Брокдорф, с важным видом выступавший рядом с великим князем, кинул на Нарышкина свирепый взгляд, а Пётр Фёдорович круто повернулся и, грозно нахмурив брови, запальчиво воскликнул:
— Я запрещаю тебе, Лев Александрович, насмехаться над серьёзными вещами, касающимися моей службы!
Нарышкин скрестил руки на груди и поклонился с таким комическим видом глубокого почтения, что никто не мог удержаться от хохота, и даже сам великий князь, несмотря на всё своё недовольство, не мог скрыть улыбку, причём промолвил:
— Ты дурак, Лев Александрович, а с дураками не стоит говорить о серьёзных вещах. Пойдёмте, Брокдорф.
С этими словами он исчез за дверью.
Екатерина Алексеевна, приветливо кивнув всему обществу и мельком бросив взгляд на Салтыкова, вместе с Чоглоковой удалилась к себе и отпустила своих дам.
— Что это за художник? — спросила она, оставшись наедине с обер-гофмейстериной. — Мне кажется, тут скрывается какая-нибудь тайна под этим простым именем Чарлза Смита?
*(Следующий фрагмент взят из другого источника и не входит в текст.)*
(** A word pushed on a ring with room is the newest of the queue. *)
Lemma push_queue s v : ring_ok s -> count s < MAX_EVENTS - 1 -> queue (push_word v s) = queue s ++ [v].
Proof.
  intros Hs Hc. pose proof (count_range s). unfold queue at 1. rewrite push_count, seqZ_app by (done || lia).
  rewrite fmap_app. destruct Hs as (Hn & Hf & Hl). f_equal.
  - apply list_fmap_ext. intros k i Hi. apply lookup_seqZ in Hi as [-> Hk]. simpl.
    rewrite list_lookup_insert_ne; [done|]. rewrite !Z.add_0_l. intros E.
    apply Z2Nat.inj in E; [|lia|apply Z.mod_pos_bound; done].
    assert (count s = (first s + Z.of_nat k - first s) mod MAX_EVENTS) as Ec.
    { unfold count. rewrite E. by rewrite Zminus_mod_idemp_l. }
    replace (first s + Z.of_nat k - first s) with (Z.of_nat k) in Ec by lia. rewrite Z.mod_small in Ec; lia.
  - rewrite seqZ_cons by lia. simpl. f_equal.
    rewrite Z.add_0_l. unfold count. rewrite Zplus_mod_idemp_r. replace (first s + (last s - first s)) with (last s) by lia.
    rewrite Z.mod_small by done. rewrite list_lookup_insert_eq; [done|]. unfold MAX_EVENTS in *. lia.
Qed.

(** Pushing on a ring with one free word empties it. *)
Lemma push_full s v : ring_ok s -> count s = MAX_EVENTS - 1 -> queue (push_word v s) = [].
Proof.
  intros Hs Hc. apply queue_nil; [by apply push_ring|]. destruct Hs as (_ & Hf & Hl).
  simpl. rewrite ring_next by done. unfold count, MAX_EVENTS in *.
  rewrite <- (Z.mod_small (first s) (256 * 4)) by lia.
  replace (last s + 1) with ((last s - first s) + (first s + 1)) by lia.
  rewrite <- Zplus_mod_idemp_l, Hc. replace (256 * 4 - 1 + (first s + 1)) with (first s + 1 * (256 * 4)) by lia.
  by rewrite Z_mod_plus_full.
Qed.

Lemma pop_queue s : ring_ok s -> first s <> last s ->
  let s' := set_first (u32 (first s + 1) .& (MAX_EVENTS - 1)) s in
  ring_ok s' /\ queue s = default 0 (events s !! Z.to_nat (first s)) :: queue s'.
Proof.
  intros Hs Hne. pose proof Hs as (Hn & Hf & Hl). pose proof (count_range s).
  assert (0 < count s) as Hc.
  { destruct (queue s) eqn:E; [by apply queue_nil in E|]. pose proof (length_queue s) as Hq.
    rewrite E in Hq. simpl in Hq. lia. }
  cbv zeta. rewrite ring_next by done. split.
  - split_and!; simpl; try done; try lia; by apply Z.mod_pos_bound.
  - assert (count (set_first ((first s + 1) mod MAX_EVENTS) s) = count s - 1) as Ec.
    { unfold count at 1. simpl. rewrite Zminus_mod_idemp_r.
      assert (count s = (last s - (first s + 1) + 1) mod MAX_EVENTS) as E by (unfold count; f_equal; lia).
      destruct (decide ((last s - (first s + 1)) mod MAX_EVENTS = MAX_EVENTS - 1)) as [Em|Em].
      - rewrite <- Zplus_mod_idemp_l, Em in E. change ((MAX_EVENTS - 1 + 1) mod MAX_EVENTS) with 0 in E. lia.
      - rewrite mod_add_1 in E by done. lia. }
    unfold queue. rewrite Ec, (seqZ_cons 0) by lia. simpl. rewrite Z.add_0_r, Z.mod_small by done. f_equal.
    replace (Z.pred (count s)) with (count s - 1) by lia.
    change (Z.succ 0) with (0 + 1). rewrite <- (fmap_add_seqZ 1 0), <- list_fmap_compose.
    apply list_fmap_ext. intros k i Hi. simpl. rewrite Zplus_mod_idemp_l. do 4 f_equal. lia.
Qed.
— Прошу вас, ваше высочество, не спрашивать меня, — ответила Чоглокова, — вы увидите сами, я же прошу об одной лишь милости — подтвердить, если это будет нужно, что я представила не кого-либо другого, как только художника Чарлза Смита.
Она поспешно вышла и через несколько минут возвратилась с сэром Уильямсом.
Екатерина Алексеевна проницательным взором окинула вошедшего, Чоглокова же почтительно отошла в сторону.
— Кто вы такой, — спросила великая княгиня по-французски, — и ради каких причин пожаловали ко мне? Говорите откровенно, так как я не люблю загадок.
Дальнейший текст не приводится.